Beginning with the line that holds "such a node" in the data below, give again every line through the one that holds "[isinstance(_, list)] and", exactly as written.
★ ★ ★
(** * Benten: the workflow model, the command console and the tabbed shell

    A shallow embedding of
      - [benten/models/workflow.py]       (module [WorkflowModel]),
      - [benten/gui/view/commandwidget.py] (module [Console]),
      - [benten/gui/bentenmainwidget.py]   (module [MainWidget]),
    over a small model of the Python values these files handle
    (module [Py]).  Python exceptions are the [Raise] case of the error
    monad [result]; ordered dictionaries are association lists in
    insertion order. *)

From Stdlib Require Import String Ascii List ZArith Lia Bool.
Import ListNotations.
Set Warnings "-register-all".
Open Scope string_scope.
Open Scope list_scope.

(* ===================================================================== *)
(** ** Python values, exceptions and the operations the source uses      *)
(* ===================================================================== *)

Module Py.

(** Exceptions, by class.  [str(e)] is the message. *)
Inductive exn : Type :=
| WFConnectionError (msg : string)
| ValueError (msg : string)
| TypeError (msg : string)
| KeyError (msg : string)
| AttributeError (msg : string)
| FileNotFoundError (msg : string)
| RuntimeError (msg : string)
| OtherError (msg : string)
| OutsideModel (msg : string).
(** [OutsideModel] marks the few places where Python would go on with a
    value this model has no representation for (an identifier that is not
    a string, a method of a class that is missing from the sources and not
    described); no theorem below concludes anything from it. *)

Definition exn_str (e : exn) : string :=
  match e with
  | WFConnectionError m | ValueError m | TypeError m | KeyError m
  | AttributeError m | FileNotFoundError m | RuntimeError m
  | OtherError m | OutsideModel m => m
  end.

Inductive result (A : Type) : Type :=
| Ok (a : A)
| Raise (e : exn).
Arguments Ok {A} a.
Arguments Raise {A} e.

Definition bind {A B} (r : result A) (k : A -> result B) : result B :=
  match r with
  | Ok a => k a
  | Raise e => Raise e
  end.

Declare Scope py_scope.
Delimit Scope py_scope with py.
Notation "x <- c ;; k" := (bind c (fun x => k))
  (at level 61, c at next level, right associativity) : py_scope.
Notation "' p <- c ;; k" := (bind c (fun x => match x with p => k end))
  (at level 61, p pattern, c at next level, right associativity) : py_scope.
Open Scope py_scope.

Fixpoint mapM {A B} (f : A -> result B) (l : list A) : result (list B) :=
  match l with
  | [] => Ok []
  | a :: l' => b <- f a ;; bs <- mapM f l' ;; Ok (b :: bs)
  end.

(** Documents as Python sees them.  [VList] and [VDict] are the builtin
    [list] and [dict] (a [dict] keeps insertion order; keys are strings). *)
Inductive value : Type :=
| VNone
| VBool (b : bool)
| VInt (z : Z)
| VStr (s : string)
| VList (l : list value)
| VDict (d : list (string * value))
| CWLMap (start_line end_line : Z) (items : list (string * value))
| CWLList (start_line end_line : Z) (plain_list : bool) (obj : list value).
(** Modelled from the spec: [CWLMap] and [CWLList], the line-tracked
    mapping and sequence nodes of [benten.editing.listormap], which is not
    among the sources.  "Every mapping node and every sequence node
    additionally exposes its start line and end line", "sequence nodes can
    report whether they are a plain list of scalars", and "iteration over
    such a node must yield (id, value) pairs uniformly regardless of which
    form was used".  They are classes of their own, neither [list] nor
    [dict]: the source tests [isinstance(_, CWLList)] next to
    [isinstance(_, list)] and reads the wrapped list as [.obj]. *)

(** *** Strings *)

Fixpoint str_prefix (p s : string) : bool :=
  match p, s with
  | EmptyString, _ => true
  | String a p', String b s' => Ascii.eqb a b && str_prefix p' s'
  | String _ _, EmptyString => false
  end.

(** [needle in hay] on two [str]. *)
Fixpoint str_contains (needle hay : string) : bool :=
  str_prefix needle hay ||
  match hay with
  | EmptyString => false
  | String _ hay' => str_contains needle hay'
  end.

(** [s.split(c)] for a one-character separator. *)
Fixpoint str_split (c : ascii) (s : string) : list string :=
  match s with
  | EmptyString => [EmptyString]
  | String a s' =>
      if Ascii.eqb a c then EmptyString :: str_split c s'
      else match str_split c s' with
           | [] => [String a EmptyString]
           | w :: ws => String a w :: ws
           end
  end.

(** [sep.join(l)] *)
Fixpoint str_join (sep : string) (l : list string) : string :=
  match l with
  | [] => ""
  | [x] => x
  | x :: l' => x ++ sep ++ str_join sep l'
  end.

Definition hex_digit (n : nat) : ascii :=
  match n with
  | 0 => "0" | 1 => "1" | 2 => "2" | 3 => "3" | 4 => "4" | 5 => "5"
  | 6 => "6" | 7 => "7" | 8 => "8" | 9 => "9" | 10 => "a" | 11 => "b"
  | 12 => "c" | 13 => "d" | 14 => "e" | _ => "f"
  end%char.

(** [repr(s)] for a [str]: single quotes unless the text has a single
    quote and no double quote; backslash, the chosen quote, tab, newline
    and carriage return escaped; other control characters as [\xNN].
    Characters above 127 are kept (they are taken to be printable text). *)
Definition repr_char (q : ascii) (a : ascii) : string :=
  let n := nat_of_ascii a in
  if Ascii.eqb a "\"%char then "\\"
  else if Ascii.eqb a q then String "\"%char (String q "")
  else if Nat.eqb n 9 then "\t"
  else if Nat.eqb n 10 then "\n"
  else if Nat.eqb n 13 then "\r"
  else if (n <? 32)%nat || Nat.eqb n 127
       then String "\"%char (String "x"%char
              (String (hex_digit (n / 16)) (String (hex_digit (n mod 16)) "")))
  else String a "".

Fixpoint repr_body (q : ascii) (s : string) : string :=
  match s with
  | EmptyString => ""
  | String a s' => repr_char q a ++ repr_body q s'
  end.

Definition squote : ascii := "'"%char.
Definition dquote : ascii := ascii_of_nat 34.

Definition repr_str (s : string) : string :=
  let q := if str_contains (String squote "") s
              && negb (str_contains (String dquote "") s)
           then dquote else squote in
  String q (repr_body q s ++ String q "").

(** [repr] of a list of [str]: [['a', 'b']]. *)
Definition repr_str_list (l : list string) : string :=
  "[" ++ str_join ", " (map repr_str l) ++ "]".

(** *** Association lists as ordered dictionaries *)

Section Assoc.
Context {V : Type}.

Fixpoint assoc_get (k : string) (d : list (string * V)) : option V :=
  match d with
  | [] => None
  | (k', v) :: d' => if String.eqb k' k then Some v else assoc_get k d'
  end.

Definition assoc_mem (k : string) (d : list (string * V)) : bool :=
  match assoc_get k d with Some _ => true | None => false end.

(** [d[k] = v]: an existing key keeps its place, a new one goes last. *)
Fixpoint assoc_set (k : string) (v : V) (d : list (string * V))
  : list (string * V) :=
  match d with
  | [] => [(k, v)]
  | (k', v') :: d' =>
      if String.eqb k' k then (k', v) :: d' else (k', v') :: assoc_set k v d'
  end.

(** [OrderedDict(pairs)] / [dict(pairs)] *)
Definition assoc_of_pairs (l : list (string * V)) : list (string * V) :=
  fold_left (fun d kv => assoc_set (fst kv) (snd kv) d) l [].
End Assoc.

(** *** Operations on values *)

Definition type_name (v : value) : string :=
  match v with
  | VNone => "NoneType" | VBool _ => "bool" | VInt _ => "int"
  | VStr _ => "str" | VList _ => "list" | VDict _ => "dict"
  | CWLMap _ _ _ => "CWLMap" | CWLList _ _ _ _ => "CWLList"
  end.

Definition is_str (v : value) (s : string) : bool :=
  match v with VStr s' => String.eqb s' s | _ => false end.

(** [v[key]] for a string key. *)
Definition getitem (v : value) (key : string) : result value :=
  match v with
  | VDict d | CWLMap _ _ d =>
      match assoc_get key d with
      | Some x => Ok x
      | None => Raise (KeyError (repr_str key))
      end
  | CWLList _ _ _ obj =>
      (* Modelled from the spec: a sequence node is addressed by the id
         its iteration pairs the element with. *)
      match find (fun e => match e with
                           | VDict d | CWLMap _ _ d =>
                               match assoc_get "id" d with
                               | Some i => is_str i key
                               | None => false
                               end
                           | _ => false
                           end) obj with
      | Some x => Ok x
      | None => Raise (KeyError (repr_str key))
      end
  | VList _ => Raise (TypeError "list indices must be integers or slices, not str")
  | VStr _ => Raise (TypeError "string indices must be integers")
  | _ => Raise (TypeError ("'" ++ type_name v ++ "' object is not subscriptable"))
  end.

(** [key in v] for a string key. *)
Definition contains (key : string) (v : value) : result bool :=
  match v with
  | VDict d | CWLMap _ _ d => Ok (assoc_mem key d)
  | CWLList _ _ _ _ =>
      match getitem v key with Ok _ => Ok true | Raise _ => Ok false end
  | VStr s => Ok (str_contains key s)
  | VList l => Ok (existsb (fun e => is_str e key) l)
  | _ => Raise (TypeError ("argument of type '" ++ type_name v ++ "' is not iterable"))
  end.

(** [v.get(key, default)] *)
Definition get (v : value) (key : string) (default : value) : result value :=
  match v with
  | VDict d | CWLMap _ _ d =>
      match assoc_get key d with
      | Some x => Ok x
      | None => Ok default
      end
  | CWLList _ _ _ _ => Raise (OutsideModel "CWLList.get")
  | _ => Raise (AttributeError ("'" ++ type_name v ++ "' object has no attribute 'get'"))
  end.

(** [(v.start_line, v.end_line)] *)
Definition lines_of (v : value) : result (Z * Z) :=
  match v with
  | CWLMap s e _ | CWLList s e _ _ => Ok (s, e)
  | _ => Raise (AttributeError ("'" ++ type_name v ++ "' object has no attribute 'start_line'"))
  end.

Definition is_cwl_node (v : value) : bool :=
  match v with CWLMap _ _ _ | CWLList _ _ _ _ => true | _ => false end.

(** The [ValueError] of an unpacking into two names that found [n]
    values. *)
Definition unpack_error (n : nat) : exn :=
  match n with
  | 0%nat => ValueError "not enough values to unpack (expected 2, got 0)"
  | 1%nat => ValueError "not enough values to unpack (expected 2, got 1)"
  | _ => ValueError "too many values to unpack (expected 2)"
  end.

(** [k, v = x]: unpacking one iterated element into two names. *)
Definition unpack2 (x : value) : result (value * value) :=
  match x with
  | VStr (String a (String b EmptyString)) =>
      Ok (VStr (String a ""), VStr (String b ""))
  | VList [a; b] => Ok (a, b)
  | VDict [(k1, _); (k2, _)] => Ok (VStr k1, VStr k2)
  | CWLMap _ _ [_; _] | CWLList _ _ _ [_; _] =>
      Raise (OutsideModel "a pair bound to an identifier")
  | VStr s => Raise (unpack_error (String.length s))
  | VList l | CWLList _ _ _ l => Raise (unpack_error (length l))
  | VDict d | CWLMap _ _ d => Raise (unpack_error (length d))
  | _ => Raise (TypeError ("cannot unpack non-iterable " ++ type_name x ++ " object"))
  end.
★ ★ ★
Answer
    such a node must yield (id, value) pairs uniformly regardless of which
    form was used".  They are classes of their own, neither [list] nor
    [dict]: the source tests [isinstance(_, CWLList)] next to
    [isinstance(_, list)] and reads the wrapped list as [.obj]. *)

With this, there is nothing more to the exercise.